The proper construction of a criminal statute, a query of the type that intrigues the legal mind but is a source of bafflement and some impatience to the average layman, is the stuff of this appeal. The question is whether a defendant may be convicted for the receipt and possession of stolen goods when the evidence discloses that he was in fact the thief. We opt for a literal, rather than a historical reading of the statute and answer in the affirmative.
Defendant Trzcinski and others were indicted on one count of receiving, concealing and retaining stolen government property, in violation of 18 U.S.C. § 641.1 The evidence at trial showed that Trzcinski drove his codefendants to a repair facility in Philadelphia and remained in his automobile while the other men stole a government truck. Trzcinski followed in his car as the codefendants drove the truck to a lot owned by Trailmobile Company, where all were apprehended in the act of loading stolen tires onto the truck. The district judge, after a nonjury trial, found the defendants guilty of the offense charged. In discussing his findings, he stated:
“We could not have found that the defendants, beyond a reasonable doubt, exercised dominion over the vehicle if we had not first concluded that the defendants had stolen the truck. . . . [I]n the instant case the government needed to rely on the inference that the defendants stole the truck in order to secure their convictions for possession.”
Relying on Heflin v. United States, 358 U.S. 415, 79 S.Ct. 451, 3 L.Ed.2d 407 (1959), [853]*853and Milanovich v. United States, 365 U.S. 551, 81 S.Ct. 728, 5 L.Ed.2d 773 (1961), the defendant argues that since the trial court believed that he stole the truck, he cannot be convicted of unlawfully possessing it.
In Heflin v. United States, supra, the defendant was convicted of both bank robbery and receiving the stolen money in violation of 18 U.S.C. §§ 2113(d), (c). After reviewing the meager legislative history, the Court reasoned that subsection (c), the receiving offense, was designed not to increase the robber’s punishment but rather to provide punishment for those who received the loot from him. Accordingly, the Court held sentences on both counts impermissible.
In Milanovich v.
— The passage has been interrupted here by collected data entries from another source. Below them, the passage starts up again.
Lemma commandReady_loop_in_bounds :
  forall rx buffer len tx,
    length buffer = Z.to_nat MAX_COMMAND_LENGTH ->
    0 <= len <= MAX_COMMAND_LENGTH - 1 ->
    exists ready rx' buffer' len' tx',
      commandReady_loop rx buffer len tx
      = Some (ready, (rx', buffer', len', tx'))
      /\ length buffer' = Z.to_nat MAX_COMMAND_LENGTH
      /\ 0 <= len' <= MAX_COMMAND_LENGTH - 1
      /\ existsb switch_message tx' = existsb switch_message tx.
Proof.
  unfold MAX_COMMAND_LENGTH.
  induction rx as [|c rx IH]; intros buffer len tx Hb Hl.
  - cbn [commandReady_loop]. repeat eexists; auto; lia.
  - cbn [commandReady_loop].
    destruct (Ascii.eqb c "013"); cbn [negb]; [apply IH; assumption|].
    destruct (Ascii.eqb c "010").
    + rewrite store_spec by lia.
      repeat eexists; try lia. rewrite stored_length by lia. exact Hb.
    + unfold MAX_COMMAND_LENGTH.
      destruct (len <? 20 - 1) eqn:E; to_Z.
      * rewrite store_spec by lia. apply IH; [|lia].
        rewrite stored_length by lia. exact Hb.
      * destruct (IH buffer 0 (too_long :: tx) Hb ltac:(lia))
          as (ready & rx' & buffer' & len' & tx' & Hrun & H1 & H2 & H3).
        exists ready, rx', buffer', len', tx'.
        fold too_long. rewrite Hrun, H3. repeat split; auto; lia.
Qed.

(** X24.  [commandReady] stays inside [commandString].  Whatever has been
    received, when [commandLength] is between 0 and 19 every store of
    [commandReady] is within the twenty characters of the array,
    [commandLength] is between 0 and 19 afterwards, and the motor is not
    touched. *)
Theorem commandReady_in_bounds :
  forall sk : Sketch,
    buffer_ok sk ->
    exists (ready : bool) (sk' : Sketch),
      commandReady sk = Some (ready, sk')
      /\ buffer_ok sk'
      /\ Stepper sk' = Stepper sk.
Proof.
  intros sk [Hb Hl]. unfold commandReady.
  destruct (commandReady_loop_in_bounds (Rx sk) (commandString sk)
              (commandLength sk) (Tx sk) Hb Hl)
    as (ready & rx' & buffer' & len' & tx' & Hrun & H1 & H2 & _).
  rewrite Hrun. eexists _, _. split; [reflexivity|].
  split; [split; assumption | reflexivity].
Qed.

Lemma commandReady_in_bounds_witness :
  let sk := {| commandString := commandString setup;
               commandLength := 19;
               Stepper := Stepper setup;
               Rx := String.append "0123456789abcdefghijklmnopqrstuvwxyz"
                       (String "013" (String "010" "GA"));
               Tx := [] |} in
  exists (ready : bool) (sk' : Sketch),
    commandReady sk = Some (ready, sk')
    /\ buffer_ok sk'
    /\ Stepper sk' = Stepper sk
    /\ ready = true
    /\ commandLength sk' = 15
    /\ c_str (commandString sk') = "lmnopqrstuvwxyz"%string
    /\ Tx sk' = [too_long; too_long].
Proof.
  cbv zeta.
  destruct (commandReady_in_bounds
              {| commandString := commandString setup;
                 commandLength := 19;
                 Stepper := Stepper setup;
                 Rx := String.append "0123456789abcdefghijklmnopqrstuvwxyz"
                         (String "013" (String "010" "GA"));
                 Tx := [] |})
    as (ready & sk' & Hrun & Hb & Hm).
  - split; [reflexivity | vm_compute; split; discriminate].
  - exists ready, sk'. split; [exact Hrun|]. split; [exact Hb|].
    split; [exact Hm|].
    vm_compute in Hrun. injection Hrun as Hready Hsk. subst ready sk'.
    repeat split.
Defined.

(** ** The sketch: [loop] *)

Lemma sound_perform : forall c m, sound m -> sound (perform c m).
Proof.
  intros c m (Hc & Hp & Hl). split; [|split].
  - apply perform_consistent. exact Hc.
  - rewrite perform_pins. exact Hp.
  - apply perform_limits. exact Hl.
Qed.

Lemma sound_setup : sound (Stepper setup).
Proof.
  change (Stepper setup)
    with (perform CallEnable (Constructor 2 3 4 (-1) (-1))).
  apply sound_perform. split; [apply Constructor_consistent|].
  split; [reflexivity | vm_compute; split; discriminate].
Qed.

Lemma Run_no_switch :
  forall b m,
    LLSwitchPin m < 0 ->
    ULSwitchPin m < 0 ->
    fst (Run b m) <> LIMIT_SWITCH_LOWER
    /\ fst (Run b m) <> LIMIT_SWITCH_UPPER.
Proof.
  intros b m Hl Hu. run_cases b m; try (split; discriminate);
    match goal with H : asserted _ _ |- _ => destruct H as [Hpin _]; lia end.
Qed.

Lemma report_no_switch :
  forall r m tx,
    r <> LIMIT_SWITCH_LOWER ->
    r <> LIMIT_SWITCH_UPPER ->
    existsb switch_message (report r m tx) = existsb switch_message tx.
Proof.
  intros r m tx Hl Hu. destruct r; try contradiction; reflexivity.
Qed.

Lemma loop_keeps :
  forall b a incoming sk sk',
    loop b a incoming sk = Some sk' ->
    buffer_ok sk ->
    sound (Stepper sk) ->
    existsb switch_message (Tx sk) = false ->
    buffer_ok sk'
    /\ sound (Stepper sk')
    /\ existsb switch_message (Tx sk') = false.
Proof.
  intros b a incoming sk sk' H [Hb Hl] Hs Htx. unfold loop in H.
  pose proof (sound_perform (CallRun b) (Stepper sk) Hs) as Hs1.
  cbn [perform] in Hs1.
  assert (Hsw : fst (Run b (Stepper sk)) <> LIMIT_SWITCH_LOWER
                /\ fst (Run b (Stepper sk)) <> LIMIT_SWITCH_UPPER).
  { destruct Hs as (_ & Hp & _). unfold pins_of in Hp.
    injection Hp as _ _ _ Hll Hul. apply Run_no_switch; lia. }
  destruct (Run b (Stepper sk)) as [r m]. cbn [fst snd] in *.
  destruct Hsw as [Hsl Hsu].
  unfold commandReady in H. cbn [Rx commandString commandLength Tx Stepper] in H.
  destruct (commandReady_loop_in_bounds (Rx sk ++ incoming) (commandString sk)
              (commandLength sk) (report r m (Tx sk)) Hb Hl)
    as (ready & rx' & buffer' & len' & tx' & Hrun & H1 & H2 & H3).
  rewrite Hrun in H. rewrite report_no_switch, Htx in H3 by assumption.
  destruct ready.
  - cbn [commandString Stepper Rx Tx] in H.
    destruct (ExecuteCommand a (c_str buffer') m) as [[response m']|] eqn:E;
      [|discriminate H].
    injection H as H. subst sk'. cbn [Stepper Tx].
    split; [split; [exact H1 | cbn; unfold MAX_COMMAND_LENGTH; lia]|].
    split.
    + destruct (ExecuteCommand_call a _ m response m' E)
        as [[Hm _]|[_ [Hm|[c Hm]]]]; subst m'; auto using sound_perform.
    + destruct (0 <? String.length response)%nat; [|exact H3].
      cbn [existsb switch_message orb]. exact H3.
  - injection H as H. subst sk'. cbn [Stepper Tx].
    split; [split; assumption|]. split; assumption.
Qed.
United States, supra, guilty verdicts had been returned on a count of receiving and concealing government property, as well as one for stealing it, crimes proscribed by 18 U.S.C. § 641. The Court followed the Heflin reasoning, holding that when the indictment charges both theft and receiving stolen goods, the trial judge must instruct the jury that it can convict on either of the charges, but not on both.
Traditionally, receipt of stolen goods has been a crime distinct from the theft. Under the general view, a thief who actually carried away the goods could not “receive” them from himself. This principle is based either upon the theory of avoiding the infliction of a double penalty or upon the philosophic consideration that a single act may not constitute both the larceny and the receiving. An accessory, however, may be guilty of both larceny and receipt of stolen goods. See 2 F. Wharton, Criminal Law and Procedure § 576 (12th ed. 1957), and R. Perkins, Criminal Law 321 (1969). But these general observations are not controlling because, as the Supreme Court recognized in Milanovich, the question is one of statutory construction, not common law distinctions.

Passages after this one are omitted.